### Problem statement:
Which lines run from the line with "sr_kwh := s_kwh_amount r;" through the line with "(** ** The readings of a meter *)" in the entries below? Print them exactly, both ends included, and nothing more.

======== Dataset records

(** Authority, addresses, token account and the registry on the chain, then [act] on the
    account; [what] starts the messages. *)
Definition with_account (what no_account : string) (wallet serial : string)
    (generated consumed timestamp : Z) (act : string -> RM Outcome) : RM Outcome :=
  let sorry message := mret (false, None, message) in
  authority ← attempt (chain_call GetAuthority);
  match authority with
  | Err e => sorry (what ++ " but authority wallet not available: " ++ failure_text e)
  | Ok _ =>
      if negb (parse_pubkey energy_mint && parse_pubkey wallet)
      then sorry (what ++ " but invalid addresses")
      else
        account ← attempt (chain_call (EnsureTokenAccount wallet energy_mint));
        match account with
        | Err e => sorry (what ++ " but token account " ++ no_account ++ ": " ++ failure_text e)
        | Ok account =>
            ignore (chain_call (UpdateMeterReading serial generated consumed timestamp)) ;;
            act account
        end
  end.

Definition mint_now (r : SubmitReadingRequest) (wallet serial : string) (kwh : spec_float)
    (_ : string) : RM Outcome :=
  minted ← attempt (chain_call (MintEnergyTokens wallet energy_mint kwh));
  match minted with
  | Err e => mret (false, None, "Reading received but minting failed: " ++ failure_text e)
  | Ok sig =>
      let power := f64_sub (default (f64 0) (s_energy_generated r)) (default (f64 0) (s_energy_consumed r)) in
      emit (EvMeterReading 0 wallet serial kwh (Some power) (s_voltage r) (s_current r)) ;;
      emit (EvTokensMinted wallet serial kwh
              (as_unsigned u64_max (f64_mul kwh (f64 1000000000))) sig) ;;
      mret (true, Some sig,
            "Reading received and " ++ f64_display kwh ++ " kWh minted. TX: " ++ sig)
  end.

Definition burn_now (r : SubmitReadingRequest) (wallet serial : string) (amount : spec_float)
    (account : string) : RM Outcome :=
  burnt ← attempt (chain_call (BurnEnergyTokens account energy_mint amount));
  match burnt with
  | Err e => mret (false, None, "Consumption recorded but burn failed: " ++ failure_text e)
  | Ok sig =>
      emit (EvMeterReading 0 wallet serial (SFopp amount) (Some (SFopp amount)) (s_voltage r) (s_current r)) ;;
      mret (false, Some sig,
            "Consumption of " ++ f64_display amount ++ " kWh recorded. " ++ f64_display amount
            ++ " tokens burned. TX: " ++ sig)
  end.

(** kWh as whole Wh. *)
Definition energy_wh (kwh : spec_float) : Z := as_unsigned u64_max (f64_mul kwh (f64 1000)).

Definition chain_action (r : SubmitReadingRequest) (wallet serial : string) (kwh : spec_float)
    : RM Outcome :=
  let seconds := s_reading_timestamp r / 1000000000 in
  if Readings.positive kwh then
    with_account "Reading received" "creation failed" wallet serial (energy_wh kwh) 0 seconds
      (mint_now r wallet serial kwh)
  else if Readings.negative kwh then
    let amount := f64_abs kwh in
    with_account "Consumption recorded" "not found" wallet serial 0 (energy_wh amount) seconds
      (burn_now r wallet serial amount)
  else mret (false, None, "Reading received").

(** The bound row of the [INSERT]; the casts to NUMERIC keep the value. *)
Definition submitted_row (id : Uuid) (serial : string) (meter_id user_id : Uuid) (wallet : string)
    (r : SubmitReadingRequest) (minted : bool) (tx : option string) (health : spec_float)
    : option ReadingRow :=
  let decimal (x : option spec_float) := x ≫= from_f64_retain in
  let double (x : option spec_float) := float8_of <$> decimal x in
  kwh ← nullable numeric_dec 12 4 (Some (s_kwh_amount r));
  gen ← nullable numeric_dec 12 4 (decimal (s_energy_generated r));
  used ← nullable numeric_dec 12 4 (decimal (s_energy_consumed r));
  surplus ← nullable numeric_dec 12 4 (decimal (s_surplus_energy r));
  deficit ← nullable numeric_dec 12 4 (decimal (s_deficit_energy r));
  volt ← nullable numeric_dec 8 2 (decimal (s_voltage r));
  temp ← nullable numeric_dec 5 2 (decimal (s_temperature r));
  battery ← nullable numeric_dec 5 2 (decimal (s_battery_level r));
  Some {| rd_id := id; rd_serial := serial; rd_meter_id := meter_id; rd_user_id := Some user_id;
          rd_wallet := wallet; rd_timestamp := s_reading_timestamp r; rd_kwh := kwh;
          rd_generated := gen; rd_consumed := used; rd_surplus := surplus; rd_deficit := deficit;
          rd_voltage := volt; rd_current_amps := double (s_current r);
          rd_power_factor := double (s_power_factor r); rd_frequency := double (s_frequency r);
          rd_temperature := temp; rd_thd_voltage := double (s_thd_voltage r);
          rd_thd_current := double (s_thd_current r); rd_latitude := s_latitude r;
          rd_longitude := s_longitude r; rd_battery_level := battery; rd_weather := None;
          rd_health := Some health; rd_rec_eligible := false; rd_carbon_offset := None;
          rd_max_sell_price := None; rd_max_buy_price := None; rd_signature := None;
          rd_meter_type := None; rd_minted := Some minted; rd_mint_tx := tx |}.

Definition submit_reading (reading_id : Uuid) (now : DateTime) (r : SubmitReadingRequest)
    : RM MeterReadingResponse :=
  wallet ← expect (FApi (BadRequest "Wallet address required")) (s_wallet_address r);
  let kwh := default (f64 0) (to_f64 (s_kwh_amount r)) in
  if f64_lt (f64 100) (f64_abs kwh)
  then fail (FApi (BadRequest "kWh amount exceeds maximum (100 kWh)"))
  else
    zone_id ← match s_meter_serial r with
      | None => mret None
      | Some serial =>
          found ← attempt (query (fun d => meter_of serial (rd_meters d)));
          match found with
          | Ok (Some m) => mret (m_zone_id m)
          | _ => fail (FApi (NotFound ("Meter " ++ serial
                   ++ " is not registered. Please register the meter first.")))
          end
      end;
    let serial := default "unknown" (s_meter_serial r) in
    update_dashboard now {| p_kwh := kwh; p_serial := serial; p_zone_id := zone_id;
      p_power_gen := default (f64 0) (s_power_generated r);
      p_power_cons := default (f64 0) (s_power_consumed r) |} ;;
    broadcast_alerts (check_alerts now serial r) ;;
    let health := calculate_health_score r in
    outcome ← chain_action r wallet serial kwh;
    let '(minted, tx, message) := outcome in
    found ← attempt (query (fun d => meter_of serial (rd_meters d)));
    match found with
    | Ok (Some m) =>
        ignore (exec (fun d =>
          submitted_row reading_id serial (m_id m) (m_user_id m) wallet r minted tx health
            ≫= fun row => insert_reading row d))
    | _ => mret ()
    end ;;
    mret {| sr_id := reading_id; sr_wallet := wallet; sr_kwh := s_kwh_amount r;
            sr_timestamp := s_reading_timestamp r; sr_submitted_at := now; sr_minted := minted;
            sr_tx := tx; sr_message := message |}.
End submission.

(** ** The readings of a meter *)

Record GetReadingsQuery := {
  g_from : option DateTime;
  g_to : option DateTime;
  g_limit : option Z;
  g_offset : option Z;
}.

Record ReadingRecord := {
  rr_id : Uuid;
  rr_serial : string;
  rr_timestamp : DateTime;
  rr_kwh : spec_float;
  rr_generated : option spec_float;
  rr_consumed : option spec_float;
  rr_voltage : option spec_float;
  rr_current_amps : option spec_float;
  rr_power_factor : option spec_float;
  rr_frequency : option spec_float;
  rr_temperature : option spec_float;
  rr_thd_voltage : option spec_float;
  rr_thd_current : option spec_float;
  rr_latitude : option spec_float;
  rr_longitude : option spec_float;
  rr_battery_level : option spec_float;
  rr_health : option spec_float;
  rr_minted : bool;
}.

Record ReadingsResponse := {
  rs_readings : list ReadingRecord;
  rs_total : Z;
  rs_limit : Z;
  rs_offset : Z;
}.

Section queries.
Context `{RDec : RowDecode}.

(** A nullable NUMERIC column in an [Option<f64>]. *)
Definition decode_opt (x : option Decimal) : option (option spec_float) :=
  match x with Some x => Some <$> numeric_as_f64 x | None => Some None end.

Definition decode_reading (r : ReadingRow) : option ReadingRecord :=
  kwh ← rd_kwh r ≫= numeric_as_f64;
  gen ← decode_opt (rd_generated r);
  used ← decode_opt (rd_consumed r);
  volt ← decode_opt (rd_voltage r);
  temp ← decode_opt (rd_temperature r);
  battery ← decode_opt (rd_battery_level r);
  minted ← rd_minted r;
  Some {| rr_id := rd_id r; rr_serial := rd_serial r; rr_timestamp := rd_timestamp r; rr_kwh := kwh;
          rr_generated := gen; rr_consumed := used; rr_voltage := volt;
          rr_current_amps := rd_current_amps r; rr_power_factor := rd_power_factor r;
          rr_frequency := rd_frequency r; rr_temperature := temp;
          rr_thd_voltage := rd_thd_voltage r; rr_thd_current := rd_thd_current r;
          rr_latitude := rd_latitude r; rr_longitude := rd_longitude r;
          rr_battery_level := battery; rr_health := rd_health r; rr_minted := minted |}.

(** [ORDER BY timestamp DESC] over the rows of a meter within the dates; rows of the same time
    come in the order of the table. *)
Definition newer_first (r s : ReadingRow) : bool := rd_timestamp s <=? rd_timestamp r.
Definition readings_of (serial : string) (wanted : ReadingRow -> bool) (d : RdDb) : list ReadingRow :=
  Prelude.sort_by newer_first
    (List.filter (fun r => (rd_serial r =? serial)%string && wanted r) (map_to_list (readings d)).*2).
(** ** Lemmas: what a request may write *)

(** From the tables [d0], [m] ends in an outcome of the request [o]. *)
Definition settles {A} (o : AccountOp) (d0 : AccountDb) (m : AM A) : Prop :=
  hoare (eq d0) m (fun _ => outcome o d0) (fun _ => outcome o d0).

Lemma outcome_same o d0 : outcome o d0 d0.
Proof. by left. Qed.

Lemma settles_ret {A} o d0 (a : A) : settles o d0 (mret a).
Proof. apply hoare_ret. intros d <-. by left. Qed.

Lemma settles_fail {A} o d0 e : settles o d0 (fail e : AM A).
Proof. intros w Hw. left. exact (eq_sym Hw). Qed.

Lemma settles_then {A} o d0 (m : AM A) : settles o d0 m -> settles o d0 (m ;; mret ()).
Proof.
  intros H. eapply hoare_bind; [exact H|]. intros a. by apply hoare_ret.
Qed.

Lemma settles_query {A B} o d0 (f : AccountDb -> A) (k : res failure A -> AM B) :
  (forall r, (forall a, r = Ok a -> a = f d0) -> settles o d0 (k r)) ->
  settles o d0 (attempt (query f) ≫= k).
Proof.
  intros H w Hw. destruct (attempt_query f w) as (r & w1 & E & Hs & _ & _ & Hr).
  rewrite (bind_run _ _ _ _ _ E). apply (H r); [|congruence].
  intros a ->. destruct Hr as [[? _]|[= ->]]; congruence.
Qed.

(** After the last write nothing touches the tables. *)
Lemma settles_exec {B} o d0 g (k : res failure unit -> AM B) :
  (forall d, g d0 = Some d -> outcome o d0 d) ->
  (forall r, preserves (outcome o d0) (k r)) ->
  settles o d0 (attempt (exec g) ≫= k).
Proof.
  intros Hg Hk w Hw. destruct (attempt_exec g w) as (r & w1 & E & _ & _ & Hr).
  rewrite (bind_run _ _ _ _ _ E).
  assert (G : outcome o d0 (st (snd (k r w1)))).
  { apply Hk. destruct Hr as [(_ & Hs & _)|[_ H]]; [left; congruence|]. apply Hg. by rewrite Hw. }
  by destruct (k r w1) as [[a|e] w'].
Qed.

Lemma settles_exec_ret {B} o d0 f p (k : res failure (option (Uuid * Account)) -> AM B) :
  (forall id a, d0 !! id = Some a -> p a = true -> writes o d0 id (f a)) ->
  (forall row, preserves (outcome o d0) (k (Ok (Some row)))) ->
  settles o d0 (k (Ok None)) -> settles o d0 (k (Err FDb)) ->
  settles o d0 (attempt (exec_ret (update_accounts p f)) ≫= k).
Proof.
  intros Hg Hk Hn He w Hw.
  destruct (attempt_exec_ret (update_accounts p f) w) as (r & w1 & E & _ & _ & Hr).
  rewrite (bind_run _ _ _ _ _ E). rewrite <- Hw in Hr.
  destruct Hr as [(-> & Hs & _)|(a & d & -> & [[-> ->]|(id & x & Hx & Hp & -> & U & F & ->)]%update_accounts_Some & Hs)].
  - by apply He.
  - by apply Hn.
  - assert (G : outcome o d0 (st (snd (k (Ok (Some (id, f x))) w1)))).
    { apply Hk. right. exists id, (f x). split_and!; [by apply Hg|done..]. }
    by destruct (k (Ok (Some (id, f x))) w1) as [[b|e] w'].
Qed.

(** The row of an identifier. *)
Lemma updated_outcome o d0 id f :
  (forall a, d0 !! id = Some a -> writes o d0 id (f a)) ->
  forall d, update_only id f d0 = Some d -> outcome o d0 d.
Proof.
  intros H d [->|(a & Ha & U & F & ->)]%update_only_Some; [by left|right].
  exists id, (f a). split_and!; [by apply H|done..].
Qed.

#[local] Hint Resolve outcome_same settles_ret settles_fail preserves_mail : gateway.

Lemma register_settles id token salt now q d0 :
  settles (OpRegister id token salt now q) d0 (register config id token salt now q).
Proof.
  unfold register. cbv zeta.
  destruct (hash_password salt (nr_password q)) as [hash|e] eqn:Eh; [|apply settles_ret].
  apply settles_exec; [|intros []; eauto 6 with gateway].
  intros d. unfold insert_account. destruct (d0 !! id) eqn:E; [done|].
  destruct (_ && _) eqn:F; [|done]. apply andb_prop in F as [U F]. intros [= <-]. right.
  exists id, (new_account config now hash (uuid_to_string token) q).
  split; [|by split_and!]. split_and!; [done..|]. by exists hash.
Qed.

Lemma resend_settles token now email d0 :
  settles (OpResend token now email) d0 (resend_verification config token now email).
Proof.
  apply settles_query. intros [[[id a]|]|e] Hr; [|apply settles_ret..].
  destruct (ac_email_verified a) eqn:Ev; [apply settles_ret|].
  symmetry in Hr. specialize (Hr _ eq_refl). apply row_where_Some in Hr as [Ha He%String.eqb_eq].
  apply settles_exec; [|intros []; eauto 6 with gateway].
  apply updated_outcome. intros a' Ha'. exists a'. assert (a' = a) as -> by congruence. done.
Qed.

Lemma forgot_settles token now email d0 :
  settles (OpForgot token now email) d0 (forgot_password config token now email).
Proof.
  apply settles_query. intros [[[id a]|]|e] Hr; [|apply settles_ret..].
  specialize (Hr _ eq_refl). symmetry in Hr.
  apply row_where_Some in Hr as [Ha [He%String.eqb_eq Hact]%andb_prop].
  apply settles_exec; [|intros []; eauto 6 with gateway].
  apply updated_outcome. intros a' Ha'. exists a'. assert (a' = a) as -> by congruence. done.
Qed.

================

### Solution to this task:
    mret {| sr_id := reading_id; sr_wallet := wallet; sr_kwh := s_kwh_amount r;
            sr_timestamp := s_reading_timestamp r; sr_submitted_at := now; sr_minted := minted;
            sr_tx := tx; sr_message := message |}.
End submission.

(** ** The readings of a meter *)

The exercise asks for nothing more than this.